Although still in its prototype stage, with developments still ongoing when it comes to AR/VR glasses and other computing hardware, as well as dealing with Internet speed issues, it can be seen that the metaverse will revolutionize the way businesses and consumers interact with each other. 

“I think that the metaverse opens up a wealth of opportunities, because now, brands can create a much richer customer experience. Now, it’s immersive. Before, it was flat and one-dimensional. Now, you’re going to be able to do it in a way that is incredibly rich 3D, and you’re going to have an opportunity to merge what’s happening in the digital world with what consumers are experiencing in the real world,” Omniscape CMO Warren White explained.

However, before the metaverse is actually used by the public, it will need a stable and scalable technology that can handle the immense amount of data it will need to run efficiently, as well as the big data it will generate on a daily basis.
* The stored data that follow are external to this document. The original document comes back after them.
(** ** The assembled converters at run time, alone and under a mapper *)

Lemma assembled_nth {Ty} `{Fmt Ty} (fac : TTConvFactory Ty)
    (spaceFmt : list SpaceField) :
  forall (converters : list (Converter Ty value)) (k : nat) (f : SpaceField),
    MakeTypeToTTConverters fac spaceFmt = Ok converters ->
    nth_error spaceFmt k = Some f ->
    exists base,
      GetConverterByType fac (Type_ f) = Ok base /\
      nth_error converters k
      = Some (field_converter (Type_ f) (wrapped fac f base)).
Proof.
  induction spaceFmt as [|g rest IH]; intros converters k f Hmk Hk.
  - destruct k; discriminate.
  - cbn [MakeTypeToTTConverters] in Hmk.
    destruct (GetConverterByType fac (Type_ g)) as [base|] eqn:Hbase;
      [|discriminate].
    destruct (MakeTypeToTTConverters fac rest) as [cs|] eqn:Hrest;
      [|discriminate].
    injection Hmk as <-. destruct k as [|k].
    + injection Hk as <-. exists base. split; [exact Hbase|reflexivity].
    + cbn [nth_error] in Hk |- *. now apply (IH cs k f).
Qed.

Lemma field_converter_apply {Ty} `{Fmt Ty} (typ : TypeName)
    (conv : Converter Ty value) (s : Ty) :
  field_converter typ conv s =
  match conv s with
  | Err _ => Err (ErrUnexpectedValueForType (fmt_v s) typ)
  | Ok result => Ok result
  end.
Proof. reflexivity. Qed.

Lemma assembled_length {Ty} `{Fmt Ty} (fac : TTConvFactory Ty)
    (spaceFmt : list SpaceField) :
  forall converters,
    MakeTypeToTTConverters fac spaceFmt = Ok converters ->
    List.length converters = List.length spaceFmt.
Proof.
  induction spaceFmt as [|g rest IH]; intros converters Hmk.
  - now injection Hmk as <-.
  - cbn [MakeTypeToTTConverters] in Hmk.
    destruct (GetConverterByType fac (Type_ g)); [|discriminate].
    destruct (MakeTypeToTTConverters fac rest) as [cs|]; [|discriminate].
    injection Hmk as <-. cbn [List.length]. f_equal. now apply IH.
Qed.

(** X14: a converter the assembler built for a field succeeds exactly when
    the converter of the field's type (made nullable for a nullable field)
    succeeds, with the same value; every error it returns is the
    "unexpected value for type" error made of the input and of the field's
    type name, whatever error the converter underneath returned. *)
Theorem assembled_converter_errors {Ty} `{Fmt Ty} (fac : TTConvFactory Ty)
    (spaceFmt : list SpaceField) (converters : list (Converter Ty value)) :
  MakeTypeToTTConverters fac spaceFmt = Ok converters ->
  forall (k : nat) (f : SpaceField) (c : Converter Ty value),
    nth_error spaceFmt k = Some f -> nth_error converters k = Some c ->
    exists base,
      GetConverterByType fac (Type_ f) = Ok base /\
      forall s : Ty,
        (forall v, c s = Ok v <-> wrapped fac f base s = Ok v) /\
        (forall e, c s = Err e <->
           (exists e', wrapped fac f base s = Err e') /\
           e = ErrUnexpectedValueForType (fmt_v s) (Type_ f)).
Proof.
  intros Hmk k f c Hf Hc.
  destruct (@assembled_nth Ty _ fac spaceFmt converters k f Hmk Hf)
    as (base & Hbase & Hnth).
  exists base. split; [exact Hbase|]. intros s.
  assert (Heq : c = field_converter (Type_ f) (wrapped fac f base))
    by congruence.
  rewrite Heq, field_converter_apply.
  destruct (wrapped fac f base s) as [r|e0]; split.
  - intros v. reflexivity.
  - intros e. split; [discriminate|intros [[e' He'] _]; discriminate].
  - intros v. split; discriminate.
  - intros e. split.
    + intros [= <-]. split; [eauto|reflexivity].
    + intros [_ ->]. reflexivity.
Qed.

Lemma assembled_converter_errors_witness :
  let fac :=
    @StringToTTConvFactory.as_factory refusing_libs MakeStringToTTConvFactory in
  let c := field_converter TypeUnsigned (GetUnsignedConverter fac) in
  exists base,
    GetConverterByType fac (Type_ field_id) = Ok base /\
    forall s : string,
      (forall v, c s = Ok v <-> wrapped fac field_id base s = Ok v) /\
      (forall e, c s = Err e <->
         (exists e', wrapped fac field_id base s = Err e') /\
         e = ErrUnexpectedValueForType (fmt_v s) (Type_ field_id)).
Proof.
  cbv zeta.
  apply (@assembled_converter_errors string Fmt_string
           (@StringToTTConvFactory.as_factory refusing_libs
              MakeStringToTTConvFactory)
           schema_id
           [field_converter TypeUnsigned
              (GetUnsignedConverter
                 (@StringToTTConvFactory.as_factory refusing_libs
                    MakeStringToTTConvFactory))]
           eq_refl 0%nat field_id); reflexivity.
Defined.

(** X15: mapping a tuple with the converters assembled from a schema.  An
    error is the length error, and then the tuple is longer than the schema,
    or it is the "unexpected value for type" error made of one field of the
    tuple and of the type name of the schema field at the same position, the
    fields before it having been converted; a success has one result per
    field of the tuple, and the tuple is no longer than the schema. *)
Theorem schema_mapper_outcomes {Ty} `{Fmt Ty} (fac : TTConvFactory Ty)
    (spaceFmt : list SpaceField) (converters : list (Converter Ty value))
    (tuple : list Ty) :
  MakeTypeToTTConverters fac spaceFmt = Ok converters ->
  (forall e,
     Mapper.Map (MakeMapper converters) tuple = Returns (Err e) ->
     ((List.length spaceFmt < List.length tuple)%nat /\ e = ErrTupleLength) \/
     ((List.length tuple <= List.length spaceFmt)%nat /\
      exists k f x,
        nth_error spaceFmt k = Some f /\ nth_error tuple k = Some x /\
        e = ErrUnexpectedValueForType (fmt_v x) (Type_ f) /\
        converted_before (MakeMapper converters) tuple k)) /\
  (forall rs,
     Mapper.Map (MakeMapper converters) tuple = Returns (Ok rs) ->
     List.length rs = List.length tuple /\
     (List.length tuple <= List.length spaceFmt)%nat).
Proof.
  intros Hmk.
  pose proof (@assembled_length Ty _ fac spaceFmt converters Hmk) as Hlen.
  destruct (Map_cases (MakeMapper converters) tuple)
    as [(_ & _ & Hlt & Hmap)
       |[(Hv & rs & Hmap & Hl & _)
        |(Hv & e & k & x & c & Hmap & Hk & Hc & Hcx & Hb)]].
  - cbn [MakeMapper Mapper.converters] in Hlt. split.
    + intros e He. left. split; [lia|congruence].
    + intros rs Hrs. congruence.
  - assert (Hle : (List.length tuple <= List.length spaceFmt)%nat).
    { unfold Mapper.validateTuple in Hv.
      cbn [MakeMapper Mapper.converters Mapper.defaultConverter] in Hv.
      rewrite andb_true_r in Hv.
      destruct (Nat.ltb_spec (List.length converters) (List.length tuple));
        [discriminate|lia]. }
    split.
    + intros e He. congruence.
    + intros rs' Hrs'. assert (rs' = rs) by congruence. subst. auto.
  - assert (Hle : (List.length tuple <= List.length spaceFmt)%nat).
    { unfold Mapper.validateTuple in Hv.
      cbn [MakeMapper Mapper.converters Mapper.defaultConverter] in Hv.
      rewrite andb_true_r in Hv.
      destruct (Nat.ltb_spec (List.length converters) (List.length tuple));
        [discriminate|lia]. }
    split.
    + intros e' He'. right. split; [exact Hle|].
      assert (e' = e) by congruence. subst e'.
      assert (Hklt : (k < List.length tuple)%nat)
        by (apply nth_error_Some; congruence).
      destruct (nth_error spaceFmt k) as [f|] eqn:Hf;
        [|apply nth_error_None in Hf; lia].
      destruct (@assembled_nth Ty _ fac spaceFmt converters k f Hmk Hf)
        as (base & Hbase & Hnth).
      unfold converter_at in Hc.
      cbn [MakeMapper Mapper.converters Mapper.defaultConverter] in Hc.
      replace (k <? List.length converters)%nat with true in Hc
        by (symmetry; apply Nat.ltb_lt; lia).
      assert (Heq : c = field_converter (Type_ f) (wrapped fac f base))
        by congruence.
      rewrite Heq, field_converter_apply in Hcx.
      exists k, f, x. split; [exact Hf|]. split; [exact Hk|].
      split; [|exact Hb].
      destruct (wrapped fac f base x); congruence.
    + intros rs Hrs. congruence.
Qed.

Lemma schema_mapper_outcomes_witness :
  let fac :=
    @StringToTTConvFactory.as_factory refusing_libs MakeStringToTTConvFactory in
  let converters := [field_converter TypeUnsigned (GetUnsignedConverter fac)] in
  let tuple := ["-1"] in
  Mapper.Map (MakeMapper converters) tuple
  = Returns (Err (ErrUnexpectedValueForType "-1" TypeUnsigned)) /\
  (forall e,
     Mapper.Map (MakeMapper converters) tuple = Returns (Err e) ->
     ((List.length schema_id < List.length tuple)%nat /\ e = ErrTupleLength) \/
     ((List.length tuple <= List.length schema_id)%nat /\
      exists k f x,
        nth_error schema_id k = Some f /\ nth_error tuple k = Some x /\
        e = ErrUnexpectedValueForType (fmt_v x) (Type_ f) /\
        converted_before (MakeMapper converters) tuple k)) /\
  (forall rs,
     Mapper.Map (MakeMapper converters) tuple = Returns (Ok rs) ->
     List.length rs = List.length tuple /\
     (List.length tuple <= List.length schema_id)%nat).
Proof.
  cbv zeta. split; [reflexivity|].
  apply (@schema_mapper_outcomes string Fmt_string
           (@StringToTTConvFactory.as_factory refusing_libs
              MakeStringToTTConvFactory)
           schema_id).
  reflexivity.
Defined.

(** ** Datetimes: the writer's two forms and the reader's two branches *)

(** X16: the text the datetime-to-string converter writes is read by the
    branch of the string-to-datetime converter that matches it, provided the
    formatted date holds no space (the two layouts hold none).  For a
    datetime in the unnamed zone the text is the date in the offset layout
    and is parsed as a whole in that layout; for a datetime in a named zone
    the text is the date in the zone-less layout, one space and the zone
    name, and the reader looks that very name up and parses that very date
    in it, also when the zone name itself holds spaces. *)
Theorem datetime_written_then_read `{GoLibs} (dt : datetime.Datetime) :
  let tm := datetime.ToTime dt in
  let zone := time.name (time.loc tm) in
  has_space (time_Format tm dateTimeLayout) = false ->
  has_space (time_Format tm dateTimeOffsetLayout) = false ->
  exists s,
    DatetimeToStringConverter.Convert dt = Ok s /\
    s = (if String.eqb zone "" then time_Format tm dateTimeOffsetLayout
         else time_Format tm dateTimeLayout ++ " " ++ zone) /\
    StringToDatetimeConverter.Convert s =
    if String.eqb zone "" then
      match time_Parse dateTimeOffsetLayout s with
      | Err err => Err err
      | Ok tm' =>
        lift VDatetime
          (datetime_NewDatetime
             (time.In tm'
                (time.FixedZone datetime.NoTimezone (snd (time.Zone tm')))))
      end
    else
      match time_LoadLocation zone with
      | Err err => Err err
      | Ok loc =>
        match time_ParseInLocation dateTimeLayout
                (time_Format tm dateTimeLayout) loc with
        | Err err => Err err
        | Ok tm' => lift VDatetime (datetime_NewDatetime tm')
        end
      end.
Proof.
  intros tm zone Hd Ho.
  unfold DatetimeToStringConverter.Convert. fold tm. fold zone.
  destruct (String.eqb zone "") eqn:Hz; cbn [negb].
  - eexists. split; [reflexivity|]. split; [reflexivity|].
    unfold StringToDatetimeConverter.Convert.
    rewrite (@Cut_no_space _ Ho). cbn [negb].
    destruct (time_Parse dateTimeOffsetLayout _) as [tm'|e]; [|reflexivity].
    destruct (time.Zone tm') as [abbrev offset]. reflexivity.
  - eexists. split; [reflexivity|]. split; [reflexivity|].
    unfold StringToDatetimeConverter.Convert.
    change (time_Format tm dateTimeLayout ++ " " ++ zone)
      with (time_Format tm dateTimeLayout ++ String " " zone).
    rewrite (@Cut_first_space _ zone Hd). cbn [negb]. reflexivity.
Qed.
Lemma extract_joint_name_no_dot name :
  Z.of_nat (String.length name) < 2 ^ 31 ->
  dot_free name -> extract_joint_name name = Some name.
Proof.
  intros Hlen Hfree. unfold extract_joint_name, find.
  change (Z.to_nat 0) with 0%nat. rewrite Hfree, to_int_npos.
  change (to_size_t (-1 + 1)) with 0. change (Z.to_nat 0) with 0%nat.
  rewrite Hfree, to_int_npos. change (-1 - -1 - 1) with (-1).
  unfold substr. change (Z.to_nat 0) with 0%nat.
  destruct (Z.ltb_spec (Z.of_nat (String.length name)) 0); [lia|].
  replace (Z.to_nat (Z.min (to_size_t (-1)) (Z.of_nat (String.length name) - 0)))
    with (String.length name)
    by (change (to_size_t (-1)) with (2 ^ 64 - 1); lia).
  rewrite substring_all. reflexivity.
Qed.

Lemma extract_joint_name_two_dots prefix joint_name attribute :
  dot_free prefix -> dot_free joint_name ->
  Z.of_nat (String.length
              (prefix +:+ "." +:+ joint_name +:+ "." +:+ attribute)) < 2 ^ 31 ->
  extract_joint_name (prefix +:+ "." +:+ joint_name +:+ "." +:+ attribute)
  = Some joint_name.
Proof.
  intros Hp Hj.
  change (prefix +:+ "." +:+ joint_name +:+ "." +:+ attribute)
    with (prefix +:+ String "."%char (joint_name +:+ String "."%char attribute)).
  intros Hlen.
  rewrite (extract_joint_name_found _ (String.length prefix) Hlen)
    by (apply find_dot_first; exact Hp).
  replace (S (String.length prefix)) with (String.length prefix + 1)%nat by lia.
  rewrite find_dot_skip. cbn [find_dot].
  rewrite (find_dot_first joint_name attribute Hj). cbn [fmap option_fmap option_map].
  rewrite substring_skip. cbn [substring].
  replace (String.length prefix + S (String.length joint_name)
           - (String.length prefix + 1))%nat
    with (String.length joint_name) by lia.
  rewrite substring_prefix. reflexivity.
Qed.

Lemma extract_joint_name_one_dot prefix joint_name :
  dot_free prefix -> dot_free joint_name ->
  Z.of_nat (String.length (prefix +:+ "." +:+ joint_name)) < 2 ^ 31 ->
  extract_joint_name (prefix +:+ "." +:+ joint_name) = Some joint_name.
Proof.
  intros Hp Hj.
  change (prefix +:+ "." +:+ joint_name)
    with (prefix +:+ String "."%char joint_name).
  intros Hlen.
  rewrite (extract_joint_name_found _ (String.length prefix) Hlen).
  - replace (S (String.length prefix)) with (String.length prefix + 1)%nat by lia.
    rewrite find_dot_skip. cbn [find_dot]. rewrite Hj.
    cbn [fmap option_fmap option_map].
    rewrite substring_skip. cbn [substring].
    rewrite length_append_string. cbn [String.length].
    replace (String.length prefix + S (String.length joint_name)
             - (String.length prefix + 1))%nat
      with (String.length joint_name) by lia.
    rewrite substring_all. reflexivity.
  - rewrite <- (find_dot_first prefix joint_name Hp). reflexivity.
Qed.

(** X14. The joint name of a parameter name is the text between its
    first and its second '.': "joints.<name>.<attribute>" gives <name>.
    Without a second '.' it is everything after the first '.', and without
    any '.' it is the whole parameter name. *)
Theorem extract_joint_name_between_dots (prefix joint_name : string) :
  dot_free prefix -> dot_free joint_name ->
  (forall attribute,
     Z.of_nat (String.length
                 (prefix +:+ "." +:+ joint_name +:+ "." +:+ attribute)) < 2 ^ 31 ->
     extract_joint_name (prefix +:+ "." +:+ joint_name +:+ "." +:+ attribute)
     = Some joint_name)
  /\ (Z.of_nat (String.length (prefix +:+ "." +:+ joint_name)) < 2 ^ 31 ->
      extract_joint_name (prefix +:+ "." +:+ joint_name) = Some joint_name)
  /\ (Z.of_nat (String.length prefix) < 2 ^ 31 ->
      extract_joint_name prefix = Some prefix).
Proof.
  intros Hp Hj. split; [|split].
  - intros attribute. apply extract_joint_name_two_dots; assumption.
  - apply extract_joint_name_one_dot; assumption.
  - intros Hlen. apply extract_joint_name_no_dot; assumption.
Qed.

Lemma extract_joint_name_between_dots_witness :
  extract_joint_name "joints.base.channel" = Some "base"
  /\ extract_joint_name "joints.base" = Some "base"
  /\ extract_joint_name "joints" = Some "joints".
Proof.
  destruct (extract_joint_name_between_dots "joints" "base" eq_refl eq_refl)
    as (H1 & H2 & H3).
  split; [|split].
  - apply (H1 "channel"). vm_compute. reflexivity.
  - apply H2. vm_compute. reflexivity.
  - apply H3. vm_compute. reflexivity.
Defined.

Lemma extract_joint_name_total name :
  Z.of_nat (String.length name) < 2 ^ 31 ->
  is_Some (extract_joint_name name).
Proof.
  intros Hlen. destruct (find_dot name 0) as [k|] eqn:Hk.
  - rewrite (extract_joint_name_found _ _ Hlen Hk).
    destruct (find_dot name (S k)); eauto.
  - rewrite (extract_joint_name_no_dot _ Hlen Hk). eauto.
Qed.

Lemma lookup_fill_joints_map params (l : list string) (m : gmap string Joint) k :
  foldr (fun name m => <[name := read_joint params name]> m) m l !! k
  = if decide (k ∈ l) then Some (read_joint params k) else m !! k.
Proof.
  induction l as [|n l IH]; simpl.
  - reflexivity.
  - destruct (decide (n = k)) as [->|Hne].
    + rewrite lookup_insert_eq.
      destruct (decide (k ∈ k :: l)) as [_|Hn]; [reflexivity|].
      exfalso. apply Hn. left.
    + rewrite lookup_insert_ne by exact Hne. rewrite IH.
      destruct (decide (k ∈ l)), (decide (k ∈ n :: l)) as [Hin|Hn];
        try reflexivity.
      * exfalso. apply Hn. right. assumption.
      * apply elem_of_cons in Hin as [->|?]; congruence.
Qed.

(** The registry after start-up, key by key. *)
Lemma process_parameters_lookup params names st k joint :
  process_parameters params names = Some st ->
  joints_map_ st !! k = Some joint
  <-> joint = read_joint params k
      /\ exists n, n ∈ names /\ extract_joint_name n = Some k.
Proof.
  unfold process_parameters, joint_names_set.
  destruct (mapM extract_joint_name names) as [ks|] eqn:Hks; [|discriminate].
  simpl. intros [= <-]. simpl. unfold fill_joints_map.
  rewrite lookup_fill_joints_map, lookup_empty.
  apply mapM_Some_1 in Hks.
  assert (Hiff : k ∈ elements (list_to_set ks : gset string)
                 <-> exists n, n ∈ names /\ extract_joint_name n = Some k).
  { rewrite elem_of_elements, elem_of_list_to_set. split.
    - intros Hin. apply list_elem_of_lookup in Hin as [i Hi].
      destruct (Forall2_lookup_r _ _ _ _ _ Hks Hi) as (n & Hn & Hext).
      exists n. split; [|exact Hext]. apply list_elem_of_lookup. eauto.
    - intros (n & Hn & Hext). apply list_elem_of_lookup in Hn as [i Hi].
      destruct (Forall2_lookup_l _ _ _ _ _ Hks Hi) as (k' & Hk' & Hext').
      assert (k' = k) by congruence. subst.
      apply list_elem_of_lookup. eauto. }
  destruct (decide (k ∈ elements (list_to_set ks : gset string))) as [Hin|Hin].
  - split; [intros [= <-]; tauto | intros [-> _]; reflexivity].
  - split; [discriminate | tauto].
Qed.
Lemma region_of_absent_group obs code :
  ~ In code (omap (fun r => Etap2.notna (Etap2.Oznaczenie_sadu r)) obs) ->
  region_of_group obs code = None.
Proof.
  intros H. unfold region_of_group.
  assert (Etap2.group_of obs code = []) as ->; [|done].
  unfold Etap2.group_of. induction obs as [|r obs IH]; [done|]. cbn [List.filter].
  cbn [omap list_omap] in H.
  destruct (Etap2.notna (Etap2.Oznaczenie_sadu r)) as [raw|] eqn:E.
  - rewrite bool_decide_eq_false_2.
    + apply IH. intros Hin. apply H. by right.
    + intros [= ->]. apply H. by left.
  - rewrite bool_decide_eq_false_2 by done. by apply IH.
Qed.

(** With canonical codes the index holds, for every code, what the group of
    that code decides. *)
Lemma court_to_woj_canonical obs code :
  codes_canonical obs ->
  Etap2.court_to_woj (Etap2.build_obszar_index obs) !! code = region_of_group obs code.
Proof.
  intros Hcan. unfold Etap2.build_obszar_index.
  set (codes := omap (fun r => Etap2.notna (Etap2.Oznaczenie_sadu r)) obs).
  destruct (fold_court_to_woj obs (Etap2.group_keys codes) []
              {| Etap2.court_to_woj := ∅; Etap2.court_to_miejsc := ∅ |}) with (c := code)
    as [Hin Hout].
  - intros c Hc. apply (proj1 (In_group_keys _ _)) in Hc. subst codes.
    apply list_elem_of_In, list_elem_of_omap in Hc as (r & Hr & Hraw).
    apply (Hcan r); [by apply list_elem_of_In|done].
  - intros c [].
  - intros c _. apply lookup_empty.
  - cbn [app] in Hin, Hout.
    destruct (decide (code ∈ Etap2.group_keys codes)) as [H|H]; rewrite list_elem_of_In in H.
    + by apply Hin.
    + rewrite Hout by done. symmetry. apply region_of_absent_group.
      intros Hc. apply H. by apply In_group_keys.
Qed.

Lemma In_unique x l : In x (Etap2.unique l) <-> In x l.
Proof.
  induction l as [|y l IH]; cbn; [tauto|].
  rewrite filter_In, IH, negb_true_iff, bool_decide_eq_false.
  destruct (decide (x = y)) as [->|Hne]; [tauto|]. split; [tauto|]. intros [?|?]; [congruence|tauto].
Qed.

Lemma only_same_members w l l' :
  (forall x, In x l <-> In x l') -> only w l -> only w l'.
Proof.
  intros Hm [Hne Hall]. split.
  - destruct l as [|y l]; [done|]. intros ->. by apply (Hm y); left.
  - intros x Hx. apply Hall. by apply Hm.
Qed.

Lemma region_of_group_only obs code w :
  region_of_group obs code = Some w <-> only w (Etap2.woj_vals_of (Etap2.group_of obs code)).
Proof.
  unfold region_of_group.
  remember (Etap2.woj_vals_of (Etap2.group_of obs code)) as vals eqn:Ev. clear Ev.
  destruct vals as [|v vals'].
  { split; [done|]. by intros [? _]. }
  split.
  - destruct (bool_decide _) eqn:Es; [|done]. intros [= ->].
    apply bool_decide_eq_true in Es. apply size_1_elem_of in Es as [y Hy].
    split; [done|]. intros x Hx.
    assert (x ∈ (list_to_set (w :: vals') : gset pystr)) as Hx'
      by (by apply elem_of_list_to_set, list_elem_of_In).
    assert (w ∈ (list_to_set (w :: vals') : gset pystr)) as Hw'
      by (apply elem_of_list_to_set; left).
    rewrite Hy in Hx', Hw'. apply elem_of_singleton in Hx', Hw'. congruence.
  - intros [_ Hall].
    assert ((list_to_set (v :: vals') : gset pystr) = {[w]}) as Hset.
    { apply set_eq. intros x. rewrite elem_of_list_to_set, elem_of_singleton, list_elem_of_In.
      split; [by apply Hall|]. intros ->. left. apply Hall. by left. }
    rewrite Hset, size_singleton, bool_decide_eq_true_2 by done.
    f_equal. apply Hall. by left.
Qed.
Lemma remove_dups_only (l : list pystr) w : remove_dups l = [w] <-> only w l.
Proof.
  split.
  - intros H. split.
    + intros ->. done.
    + intros x Hx. apply list_elem_of_In, elem_of_remove_dups in Hx.
      rewrite H in Hx. by apply list_elem_of_singleton in Hx.
  - intros [Hne Hall].
    pose proof (NoDup_remove_dups l) as Hnd.
    assert (forall x, x ∈ remove_dups l -> x = w) as Hall'.
    { intros x Hx. apply Hall, list_elem_of_In. by apply elem_of_remove_dups. }
    destruct (remove_dups l) as [|y r] eqn:E.
    + destruct l as [|z l]; [done|].
      assert (z ∈ remove_dups (z :: l)) as Hz by (apply elem_of_remove_dups; left).
      rewrite E in Hz. by apply elem_of_nil in Hz.
    + assert (y = w) as -> by (apply Hall'; left).
      destruct r as [|z r]; [done|].
      assert (z = w) as -> by (apply Hall'; right; left).
      apply NoDup_cons in Hnd as [Hnd _]. destruct Hnd. left.
Qed.

Lemma omap_cons_eq {A B} (f : A -> option B) (x : A) (l : list A) :
  omap f (x :: l) = match f x with Some y => y :: omap f l | None => omap f l end.
Proof. reflexivity. Qed.

Lemma regions_of_court_canonical obs code :
  codes_canonical obs ->
  omap (fun r =>
          match Etap2.notna (Etap2.Oznaczenie_sadu r) with
          | Some raw =>
              if bool_decide (py_upper (strip raw) = code)
              then strip <$> Etap2.notna (Etap2.obs_Wojewodztwo r)
              else None
          | None => None
          end) obs
  = strip <$> omap (fun r => Etap2.notna (Etap2.obs_Wojewodztwo r)) (Etap2.group_of obs code).
Proof.
  intros Hcan. unfold Etap2.group_of. induction obs as [|r obs IH]; [done|].
  assert (codes_canonical obs) as Hcan'.
  { intros r' raw Hr'. apply Hcan. by right. }
  specialize (IH Hcan'). cbn [List.filter]. rewrite omap_cons_eq, IH. clear IH.
  destruct (Etap2.notna (Etap2.Oznaczenie_sadu r)) as [raw|] eqn:E.
  - rewrite (Hcan r raw) by (done || by left).
    destruct (decide (raw = code)) as [->|Hne].
    + rewrite !bool_decide_eq_true_2 by done. rewrite omap_cons_eq.
      by destruct (Etap2.notna (Etap2.obs_Wojewodztwo r)).
    + rewrite !bool_decide_eq_false_2 by congruence. done.
  - rewrite bool_decide_eq_false_2 by done. done.
Qed.
(** X18.  The prompt relay.  After [sendPromptToVideoCreator p], from any
    state of the app, the video creator is what is shown, its prompt field
    once mounted is [p], and the prompt kept for the image generator is as
    before; the prompt stays attached to the video tab through any later
    change of tab, until another prompt is sent there.  [handleSendToVideo]
    sends nothing, and changes no tab, when its text is empty. *)
Theorem X18_prompt_relay :
  forall (prompt : string) (s : App.State),
    let sent := App.sendPromptToVideoCreator prompt s in
    App.renderContent sent = App.ShowVideoCreator prompt
    /\ App.mountedVideoPrompt prompt = prompt
    /\ App.imagePrompt sent = App.imagePrompt s
    /\ (forall tabs,
          App.renderContent (App.setActiveTab (foldl App.setActiveTab sent tabs)
                               App.TabVideo)
          = App.ShowVideoCreator prompt)
    /\ (forall tabs image,
          App.renderContent
            (App.setActiveTab
               (App.sendPromptToImageGenerator image (foldl App.setActiveTab sent tabs))
               App.TabVideo)
          = App.ShowVideoCreator prompt)
    /\ (forall text, truthy text = false -> App.handleSendToVideo text s = s)
    /\ (forall text, text <> "" ->
                     App.handleSendToVideo (Some text) s
                     = App.sendPromptToVideoCreator text s).
Proof.
  intros prompt s sent.
  assert (Hkeep : forall tabs s0,
             App.videoPrompt (foldl App.setActiveTab s0 tabs) = App.videoPrompt s0).
  { induction tabs as [|tab tabs IH]; intros s0; [reflexivity|]. simpl.
    rewrite IH. reflexivity. }
  split; [reflexivity|].
  split; [unfold App.mountedVideoPrompt; simpl;
          destruct (String.eqb_spec prompt ""); simpl; congruence|].
  split; [reflexivity|].
  split; [intros tabs; unfold App.renderContent; simpl; rewrite Hkeep; reflexivity|].
  split; [intros tabs image; unfold App.renderContent; simpl; rewrite Hkeep;
          reflexivity|].
  split.
  - intros text Ht. unfold App.handleSendToVideo. rewrite Ht. reflexivity.
  - intros text Hne. unfold App.handleSendToVideo.
    rewrite (truthy_nonempty text Hne). reflexivity.
Qed.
The metaverse will also see an extremely high number of transactions that can be processed instantly with the lowest cost possible. 

“There is more that can be done. We will need more bandwidth. We’re going to need, for example, blockchain that can support a volume of transactions in an efficient manner. I think that the biggest obstacles are definitely on the technology side. Technology needs to evolve,” Meta’s Vice President for Engineering, Artur Souza, pointed out.

Unlike popular blockchain Ethereum, which can only process about 70 transactions per second (tps) at fees averaging over $20 per transaction that peaked at $63 last November and cost users $790,000 in failed transactions in July, the BSV miners are already mining 4GB blocks at up to 50,000 tps, taking in fees of infinitesimal fractions of a cent per transaction. 

“When we looked at all the different types of protocols for different types of blockchains, we made a business and technical decision. And honestly, BSV, it was super-fast, it was super scalable, it was super inexpensive. I mean, when you look at trying to mint an NFT or something on say, OpenSea, and you guys spend a couple hundred bucks and you got to wait for it, versus BSV, where you know, it’s .000 [of] one penny. It’s like, ‘Okay, why would I even bother,’” Rice revealed.

And because the BSV blockchain is equipped with limitless scaling, data block size and throughput measured in tps will continue to go up until they reach terabyte-sized blocks and billions of tps, and fees will go further down to an amount that hardly makes a dent in enterprise budgets.